Task to complete - Below is a block of entries; repeat exactly the lines starting at the line that contains "whose backend session" and ending at the line that contains "Dict.get h (connections", both included.

Data -
--------

Lemma keypoints_length points :
  List.length (keypoints exp_ full upper image points)
  = ((List.length points + 4) / 5)%nat.
Proof. unfold keypoints. now rewrite List.length_map, List.length_seq. Qed.

Lemma keypoints_nth points i :
  (i < (List.length points + 4) / 5)%nat ->
  nth_error (keypoints exp_ full upper image points) i
  = Some (keypoint exp_ (if (List.length points =? 195)%nat then full else upper)
                   (width image) (height image) points i).
Proof.
  intros Hi. unfold keypoints. cbv zeta.
  rewrite nth_error_map, nth_error_seq.
  assert (Hlt : (i <? (List.length points + 4) / 5)%nat = true)
    by now apply Nat.ltb_lt.
  rewrite Hlt. reflexivity.
Qed.

Lemma keypoints_shape points :
  List.length points = 195%nat \/ List.length points = 155%nat ->
  let kps := keypoints exp_ full upper image points in
  List.length kps = (if (List.length points =? 195)%nat then 39 else 31)%nat /\
  map kp_id kps = seq 0 (List.length kps) /\
  map kp_part kps
  = map (nth_error (if (List.length points =? 195)%nat then full else upper))
        (seq 0 (List.length kps)).
Proof.
  intros Hlen kps. subst kps.
  rewrite keypoints_length.
  assert (Hn : ((List.length points + 4) / 5
                = if (List.length points =? 195)%nat then 39 else 31)%nat)
    by (destruct Hlen as [-> | ->]; reflexivity).
  split; [exact Hn|].
  unfold keypoints. cbv zeta. rewrite !map_map. cbn [kp_id kp_part keypoint].
  split; [apply map_id | reflexivity].
Qed.

Lemma reverse_sigmoid_unit v :
  (0 <= exp_ v)%Q -> in_unit (reverse_sigmoid exp_ v).
Proof.
  intros He. unfold reverse_sigmoid, in_unit.
  assert (Hq : (0 <= 100 / (1 + exp_ v))%Q /\ (100 / (1 + exp_ v) <= inject_Z 100)%Q).
  { split.
    - apply Qle_shift_div_l; lra.
    - apply Qle_shift_div_r; [lra|]. change (inject_Z 100) with 100%Q. lra. }
  destruct (trunc_le _ 100 (proj1 Hq) (proj2 Hq)) as [H0 H1].
  assert (H0q : (0 <= inject_Z (trunc (100 / (1 + exp_ v))))%Q)
    by (change 0%Q with (inject_Z 0); now rewrite <- Zle_Qle).
  assert (H1q : (inject_Z (trunc (100 / (1 + exp_ v))) <= 100)%Q)
    by (change 100%Q with (inject_Z 100); now rewrite <- Zle_Qle).
  split.
  - apply Qle_shift_div_l; lra.
  - apply Qle_shift_div_r; lra.
Qed.

Lemma pixel_of_byte (W : nat) (p : Q) :
  (0 <= p)%Q -> (p <= 255)%Q ->
  (0 <= trunc (Qnat W * p / 255) <= Z.of_nat W)%Z.
Proof.
  intros H0 H1.
  assert (HW : (0 <= Qnat W)%Q)
    by (unfold Qnat; change 0%Q with (inject_Z 0); rewrite <- Zle_Qle; lia).
  apply trunc_le.
  - apply Qle_shift_div_l; [lra|]. rewrite Qmult_0_l.
    now apply Qmult_le_0_compat.
  - apply Qle_shift_div_r; [lra|]. fold (Qnat W). nra.
Qed.

End KeypointFacts.

(** X22.  When [blazepose.predict] resolves, the answer is [null] without a
    model or with the body pipeline disabled; otherwise it is one entry
    [{ keypoints }] made of the first output tensor of 195 or 155 values: 39
    key points labelled from the full table for 195 values, 31 labelled from
    the upper table for 155, with [id]s counting from 0. *)
Theorem blazepose_predict_keypoints `{ObjectRuntime} `{Collaborators}
    (w : World) (image : Image) (cfg : Config) (r : jsval (list Body)) :
  fst (blazepose.predict image cfg w) = Resolved r ->
  match blazepose_model w with
  | Some m =>
      if body_enabled (body cfg)
      then exists points kps,
             find blazepose.is_points (blazepose_outputs m image) = Some points /\
             r = Value [Keypoints kps] /\
             List.length kps
             = (if (List.length points =? 195)%nat then 39 else 31)%nat /\
             map kp_id kps = seq 0 (List.length kps) /\
             map kp_part kps
             = map (nth_error (if (List.length points =? 195)%nat
                               then annotations_full else annotations_upper))
                   (seq 0 (List.length kps))
      else r = Null
  | None => r = Null
  end.
Proof.
  unfold blazepose.predict, bind, get. cbn.
  destruct (blazepose_model w) as [m|]; cbn; [|congruence].
  destruct (body_enabled (body cfg)); cbn; [|congruence].
  assert (Hfound : (if negb (profile cfg)
                    then find blazepose.is_points (blazepose_outputs m image)
                    else find blazepose.is_points (blazepose_outputs m image))
                   = find blazepose.is_points (blazepose_outputs m image))
    by now destruct (profile cfg).
  rewrite Hfound.
  destruct (find blazepose.is_points (blazepose_outputs m image)) as [points|] eqn:Ef;
    cbn; [|discriminate].
  intros Hr. injection Hr as <-.
  exists points, (keypoints Math_exp annotations_full annotations_upper image points).
  split; [reflexivity|]. split; [reflexivity|].
  apply keypoints_shape.
  apply find_some in Ef. destruct Ef as [_ Hp]. unfold blazepose.is_points in Hp.
  apply orb_true_iff in Hp. destruct Hp as [Hp | Hp]; apply Nat.eqb_eq in Hp; auto.
Qed.

(** X23.  For an output of 195 or 155 values and an exponential that is never
    negative, the score and the presence of every key point lie in [0, 1]; and a key point whose x
    (respectively y) output lies in 0..255 has its pixel x (y) inside the
    frame. *)
Theorem keypoints_stay_in_range
    (exp_ : Q -> Q) (full upper : list string) (image : Image) (points : list Q)
    (kp : Keypoint) :
  List.length points = 195%nat \/ List.length points = 155%nat ->
  (forall v, (0 <= exp_ v)%Q) ->
  In kp (keypoints exp_ full upper image points) ->
  in_unit (kp_score kp) /\ in_unit (kp_presence kp) /\
  ((0 <= nth (5 * kp_id kp) points 0)%Q /\ (nth (5 * kp_id kp) points 0 <= 255)%Q ->
   (0 <= kp_x kp <= Z.of_nat (width image))%Z) /\
  ((0 <= nth (5 * kp_id kp + 1) points 0)%Q /\
   (nth (5 * kp_id kp + 1) points 0 <= 255)%Q ->
   (0 <= kp_y kp <= Z.of_nat (height image))%Z).
Proof.
  intros _ Hexp Hin. unfold keypoints in Hin. cbv zeta in Hin.
  apply in_map_iff in Hin. destruct Hin as (i & <- & _).
  cbn [kp_score kp_presence kp_x kp_y kp_id keypoint].
  split; [apply reverse_sigmoid_unit, Hexp|].
  split; [apply reverse_sigmoid_unit, Hexp|].
  rewrite Nat.add_0_r.
  split; intros [H0 H1]; now apply pixel_of_byte.
Qed.
(** * TGE day-ahead market scraper: a model of [tge_scraper.py]

    The development follows the source file top to bottom: the Python values
    the script manipulates (insertion-ordered [dict]s, the queried part of the
    BeautifulSoup tree, a pandas [DataFrame] of strings), the civil-time
    computation of [get_polish_date], the pure row extraction and filtering of
    [scrape_tge_data], and finally its retry loop, run in a small monad that
    threads the network, the session and a trace of the observable actions and
    carries Python exceptions. *)

From Stdlib Require Import ZArith List String Ascii Bool Lia Arith.
From Stdlib Require Import DecimalString DecimalNat.
Import ListNotations.

Local Open Scope string_scope.
Local Open Scope list_scope.

(** ** Python values *)

Module Py.

(** A [dict] with string keys: insertion ordered, a later write to an
    existing key replaces the value and keeps the key where it was. *)
Definition dict (V : Type) : Type := list (string * V).

Fixpoint dict_set {V} (d : dict V) (k : string) (v : V) : dict V :=
  match d with
  | [] => [(k, v)]
  | (k', v') :: rest =>
      if String.eqb k' k then (k', v) :: rest
      else (k', v') :: dict_set rest k v
  end.

Fixpoint dict_get {V} (d : dict V) (k : string) : option V :=
  match d with
  | [] => None
  | (k', v') :: rest => if String.eqb k' k then Some v' else dict_get rest k
  end.

Definition keys {V} (d : dict V) : list string := map fst d.

(** Truthiness of [None]-or-string, and the value of [a or b] on them. *)
Definition truthy (o : option string) : bool :=
  match o with
  | Some s => negb (String.eqb s "")
  | None => false
  end.

Definition or_ (a b : option string) : option string :=
  if truthy a then a else b.

(** [range(n)] for an [int] [n]: empty when [n <= 0]. *)
Definition range (n : Z) : list Z := map Z.of_nat (seq 0 (Z.to_nat n)).

(** [str(n)] for a non-negative [int]. *)
Definition str_of_nat (n : nat) : string :=
  NilEmpty.string_of_uint (Nat.to_uint n).

(** [enumerate(l)] *)
Fixpoint enumerate_from {A} (i : nat) (l : list A) : list (nat * A) :=
  match l with
  | [] => []
  | x :: rest => (i, x) :: enumerate_from (S i) rest
  end.

Definition enumerate {A} (l : list A) : list (nat * A) := enumerate_from 0 l.

End Py.

(** ** Exceptions

    Every exception the script can meet derives from [Exception];
    [requests.exceptions.RequestException] is the class the retry loop
    singles out (connection errors, timeouts and the [HTTPError] of
    [raise_for_status] all derive from it). *)

Inductive Exn : Type :=
| RequestException
| ImportError
| ValueError
| OverflowError
| KeyError
| OtherException.

Definition is_RequestException (e : Exn) : bool :=
  match e with
  | RequestException => true
  | _ => false
  end.

(** The result of evaluating an expression: a value, or a raised exception. *)
Inductive Outcome (A : Type) : Type :=
| Ret (a : A)
| Raise (e : Exn).

Arguments Ret {A} a.
Arguments Raise {A} e.

Definition obind {A B} (o : Outcome A) (k : A -> Outcome B) : Outcome B :=
  match o with
  | Ret a => k a
  | Raise e => Raise e
  end.

(** ** Civil time: [datetime], [calendar] and [strftime]

    The naive [datetime] of the standard library, with the operations
    [get_polish_date] uses.  Years run from [MINYEAR] to [MAXYEAR]; building
    a date outside the calendar raises [ValueError], arithmetic that leaves
    the range raises [OverflowError]. *)

Module Datetime.

Local Open Scope Z_scope.

Record datetime : Type := mkDatetime
  { year : Z; month : Z; day : Z;
    hour : Z; minute : Z; second : Z; microsecond : Z }.

Definition MINYEAR : Z := 1.
Definition MAXYEAR : Z := 9999.

Definition isleap (y : Z) : bool :=
  (y mod 4 =? 0) && (negb (y mod 100 =? 0) || (y mod 400 =? 0)).

Definition days_in_month (y m : Z) : Z :=
  if m =? 2 then (if isleap y then 29 else 28)
  else if (m =? 4) || (m =? 6) || (m =? 9) || (m =? 11) then 30
  else 31.

Definition valid_date (y m d : Z) : bool :=
  (MINYEAR <=? y) && (y <=? MAXYEAR) && (1 <=? m) && (m <=? 12)
  && (1 <=? d) && (d <=? days_in_month y m).
(** X1. On a registry reached from the empty one, with a backend whose
    [close] calls return normally, [close_connection] on a live handle
    returns [True]: the handle leaves [self.connections] and
    [self.connection_params], and [self.cursors] keeps exactly the
    cursors whose handle does not start with it, in their order. *)
Theorem close_connection_succeeds (ops : list op) (w : World) (h : string) :
  closes_succeed B ->
  Dict.mem h (connections (self (run ops (init w)))) = true ->
  exists w' : World,
    close_connection h (run ops (init w)) =
    (Return true,
     {| self := {| connections := Dict.del h (connections (self (run ops (init w))));
                   cursors := cursors_outside h (cursors (self (run ops (init w))));
                   connection_params :=
                     Dict.del h (connection_params (self (run ops (init w)))) |};
        world := w' |}).
Proof.
  intros Hok Hmem. set (s := run ops (init w)) in *.
  assert (Hnd : NoDup (Dict.keys (cursors (self s)))) by apply run_keeps_nodup.
  assert (Hstep : keys_in_step (self s)).
  { apply run_invariant; [intros; eapply call_keeps_in_step; eauto | apply init_in_step]. }
  rewrite close_connection_eq, Hmem.
  destruct (close_cursors _ s) as [r1 s1] eqn:Hloop.
  pose proof Hloop as Hexact.
  apply close_cursors_exact in Hexact as (closed & rest & Hl & Hrest & Hself).
  apply close_cursors_succeeds in Hloop; auto.
  2:{ now apply NoDup_filter. }
  2:{ intros k Hk. apply filter_In in Hk as [Hk _]. now apply DictFacts.mem_keys. }
  subst r1. rewrite (Hrest eq_refl), app_nil_r in Hl. subst closed.
  rewrite del_prefixed in Hself.
  unfold_monad. simpl. rewrite Hself. simpl.
  destruct (DictFacts.mem_get _ _ Hmem) as [conn Hconn]. rewrite Hconn. simpl.
  destruct Hok as [_ Hconnclose].
  destruct (Hconnclose conn (world s1)) as [w2 Hclose]. rewrite Hclose. simpl.
  rewrite Hself. simpl. rewrite Hmem. unfold ret, raise. simpl.
  rewrite <- (DictFacts.mem_same_keys _ _ h Hstep), Hmem. simpl.
  exists w2. reflexivity.
Qed.

(** X2. Closing a connection leaves the others alone: the entries of
    every other handle in [self.connections] and
    [self.connection_params] are as before, and so is every cursor whose
    handle does not start with the closed handle, in particular every
    cursor opened under another connection when the handles are uuid
    strings.  This holds whatever the call returns or raises. *)
Theorem close_connection_spares_others (s s' : State) (h : string) (r : result bool) :
  close_connection h s = (r, s') ->
  (forall c : string, c <> h ->
      Dict.get c (connections (self s')) = Dict.get c (connections (self s)) /\
      Dict.get c (connection_params (self s')) = Dict.get c (connection_params (self s))) /\
  (forall k : string, String.prefix h k = false ->
      Dict.get k (cursors (self s')) = Dict.get k (cursors (self s))) /\
  (forall c u : string, is_uuid_str h = true -> is_uuid_str c = true -> c <> h ->
      Dict.get (c ++ "_" ++ u)%string (cursors (self s')) =
      Dict.get (c ++ "_" ++ u)%string (cursors (self s))).
Proof.
  intros H.
  assert (Hcursors : forall k, String.prefix h k = false ->
            Dict.get k (cursors (self s')) = Dict.get k (cursors (self s))).
  { intros k Hk.
    destruct (close_connection_cursors _ _ H) as (closed & rest & Hl & _ & ->).
    apply del_all_get. intros Hin.
    assert (Hin' : In k (closed ++ rest)) by (apply in_or_app; auto).
    rewrite <- Hl in Hin'. apply filter_In in Hin' as [_ Hp]. congruence. }
  split; [|split]; auto.
  - intros c Hne.
    apply close_connection_frame in H as (_ & [(-> & -> & _)|(_ & -> & _ & Hp)]); auto.
    split; [apply DictFacts.get_del_neq; congruence|].
    destruct Hp as [(_ & ->)|(_ & -> & _)]; auto.
    apply DictFacts.get_del_neq. congruence.
  - intros c u Hh Hc Hne. apply Hcursors.
    destruct (String.prefix h (c ++ "_" ++ u)) eqn:E; auto.
    apply prefix_same_length in E; [congruence|].
    apply is_uuid_str_length in Hh. apply is_uuid_str_length in Hc. congruence.
Qed.

(** X3. On a registry reached from the empty one [close_connection] has
    three outcomes.  An unknown handle gives [False] and no change.  A
    live handle gives [True], or raises what a backend [close] raised
    (never the driver's own error, never a [KeyError]); when it raises,
    the handle is still in [self.connections] and
    [self.connection_params], and the only cursors gone are ones whose
    handle starts with it. *)
Theorem close_connection_outcomes (ops : list op) (w : World) (h : string)
    (r : result bool) (s' : State) :
  close_connection h (run ops (init w)) = (r, s') ->
  (Dict.mem h (connections (self (run ops (init w)))) = false /\
   r = Return false /\ s' = run ops (init w)) \/
  (Dict.mem h (connections (self (run ops (init w)))) = true /\
   r = Return true /\
   Dict.mem h (connections (self s')) = false /\
   Dict.mem h (connection_params (self s')) = false) \/
  (Dict.mem h (connections (self (run ops (init w)))) = true /\
   (exists msg : string, r = Raise (BackendError msg)) /\
   connections (self s') = connections (self (run ops (init w))) /\
   connection_params (self s') = connection_params (self (run ops (init w))) /\
   forall k : string, String.prefix h k = false ->
     Dict.get k (cursors (self s')) = Dict.get k (cursors (self (run ops (init w))))).
Proof.
  set (s := run ops (init w)). intros H.
  assert (Hnd : NoDup (Dict.keys (cursors (self s)))) by apply run_keeps_nodup.
  assert (Hstep : keys_in_step (self s)).
  { apply run_invariant; [intros; eapply call_keeps_in_step; eauto | apply init_in_step]. }
  destruct (Dict.mem h (connections (self s))) eqn:Hmem.
  2:{ left. revert H. unfold close_connection, bind, get_self, ret. rewrite Hmem.
      intros H. now injection H as <- <-. }
  right.
  assert (Hcursors : forall k, String.prefix h k = false ->
            Dict.get k (cursors (self s')) = Dict.get k (cursors (self s))).
  { intros k Hk.
    destruct (close_connection_cursors _ _ H) as (closed & rest & Hl & _ & ->).
    apply del_all_get. intros Hin.
    assert (Hin' : In k (closed ++ rest)) by (apply in_or_app; auto).
    rewrite <- Hl in Hin'. apply filter_In in Hin' as [_ Hp]. congruence. }
  destruct r as [[|]|e].
  - left. apply close_connection_frame in H
      as (_ & [(_ & _ & Hr)|(_ & Hc & _ & [(_ & Hp)|(Hr & _)])]); try congruence.
    repeat split; auto.
    + rewrite Hc. apply DictFacts.mem_del_eq.
    + rewrite Hp. apply DictFacts.mem_del_eq.
  - exfalso. eapply close_connection_live_not_false; eauto.
  - right. destruct (@close_connection_raises s s' h e Hnd Hstep H) as [msg ->].
    apply close_connection_frame in H
      as (_ & [(Hc & Hp & _)|(_ & _ & _ & [(Hr & _)|(Hr & _)])]); try discriminate.
    repeat split; eauto.
Qed.

End CloseConnection.

Section AfterClose.
Context {B : Backend}.

(** X4. After [close_connection(h)] has returned [True], the handle and
    every cursor handle opened under it are unknown to all methods:
    [create_cursor] and [get_connection_info] on [h], [execute_query] and
    [fetch_results] on [h_<uuid>] raise the "does not exist" error, and a
    second [close_connection(h)] returns [False]; none of them changes
    the state. *)
Theorem closed_connection_is_unknown (s s' : State) (h : string) :
  close_connection h s = (Return true, s') ->
  close_connection h s' = (Return false, s') /\
  get_connection_info h s' =
    (Raise (TrinoODBCError ("Connection " ++ h ++ " does not exist")), s') /\
  forall (u query : string) (parameters : option (list pyval)) (max_rows : Z),
    create_cursor h u s' =
      (Raise (TrinoODBCError ("Connection " ++ h ++ " does not exist")), s') /\
    execute_query (h ++ "_" ++ u)%string query parameters s' =
      (Raise (TrinoODBCError ("Cursor " ++ (h ++ "_" ++ u) ++ " does not exist")), s') /\
    fetch_results (h ++ "_" ++ u)%string max_rows s' =
      (Raise (TrinoODBCError ("Cursor " ++ (h ++ "_" ++ u) ++ " does not exist")), s').
Proof.
  intros H.
  apply close_connection_frame in H as (_ & [(_ & _ & Hr)|(_ & Hc & Hgone & _)]);
    [congruence|].
  assert (Hconn : Dict.mem h (connections (self s')) = false)
    by (rewrite Hc; apply DictFacts.mem_del_eq).
  split; [|split].
  - unfold close_connection, bind, get_self, ret. now rewrite Hconn.
  - unfold get_connection_info, bind, get_self, raise. now rewrite Hconn.
  - intros u query parameters max_rows.
    assert (Hcur : Dict.mem (h ++ "_" ++ u)%string (cursors (self s')) = false)
      by (apply Hgone, prefix_append).
    split; [|split].
    + unfold create_cursor, bind, get_self, raise. now rewrite Hconn.
    + unfold execute_query, bind, get_self, raise. now rewrite Hcur.
    + unfold fetch_results, bind, get_self, raise. now rewrite Hcur.
Qed.

(** X5. Opening a cursor and closing it again: on a live connection
    whose backend session hands out a cursor, [create_cursor] returns
    [h_<uuid4>] and registers that cursor under it; [close_cursor] on the
    handle then returns [True] when the backend's [close] does, and
    afterwards the handle is gone, every other cursor handle maps to what
    it mapped to before the two calls, and the connection dictionaries
    were never written. *)
Theorem cursor_open_close_round_trip (s : State) (h u : string) (conn : Conn)
    (cursor : Cursor) (w1 w2 : World) :
  Dict.get h (connections (self s)) = Some conn ->
  conn_cursor conn (world s) = (inr cursor, w1) ->
  cursor_close cursor w1 = (inr tt, w2) ->
  exists s1 s2 : State,
    create_cursor h u s = (Return (h ++ "_" ++ u)%string, s1) /\
    Dict.get (h ++ "_" ++ u)%string (cursors (self s1)) = Some cursor /\
    close_cursor (h ++ "_" ++ u)%string s1 = (Return true, s2) /\
    world s2 = w2 /\
    connections (self s2) = connections (self s) /\
    connection_params (self s2) = connection_params (self s) /\
    Dict.mem (h ++ "_" ++ u)%string (cursors (self s2)) = false /\
    forall k : string, k <> (h ++ "_" ++ u)%string ->
      Dict.get k (cursors (self s2)) = Dict.get k (cursors (self s)).
Proof.
  intros Hconn Hcursor Hclose.
  pose proof (DictFacts.get_some_mem _ _ Hconn) as Hmem.
  eexists. eexists. split; [|split; [|split]].
  - unfold create_cursor. unfold_monad. simpl. rewrite Hmem. simpl.
    rewrite Hconn. simpl. rewrite Hcursor. simpl. reflexivity.
  - simpl. apply DictFacts.get_set_eq.
  - unfold close_cursor. unfold_monad. simpl.
    rewrite DictFacts.mem_set_eq. simpl. rewrite DictFacts.get_set_eq. simpl.
    rewrite Hclose. simpl. unfold ret, raise.
    rewrite DictFacts.mem_set_eq. simpl. reflexivity.
  - simpl. repeat split; auto.
    + apply DictFacts.mem_del_eq.
    + intros k Hk.
      rewrite DictFacts.get_del_neq by congruence.
      apply DictFacts.get_set_neq. congruence.
Qed.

--------

Problem solution -
    whose backend session hands out a cursor, [create_cursor] returns
    [h_<uuid4>] and registers that cursor under it; [close_cursor] on the
    handle then returns [True] when the backend's [close] does, and
    afterwards the handle is gone, every other cursor handle maps to what
    it mapped to before the two calls, and the connection dictionaries
    were never written. *)
Theorem cursor_open_close_round_trip (s : State) (h u : string) (conn : Conn)
    (cursor : Cursor) (w1 w2 : World) :
  Dict.get h (connections (self s)) = Some conn ->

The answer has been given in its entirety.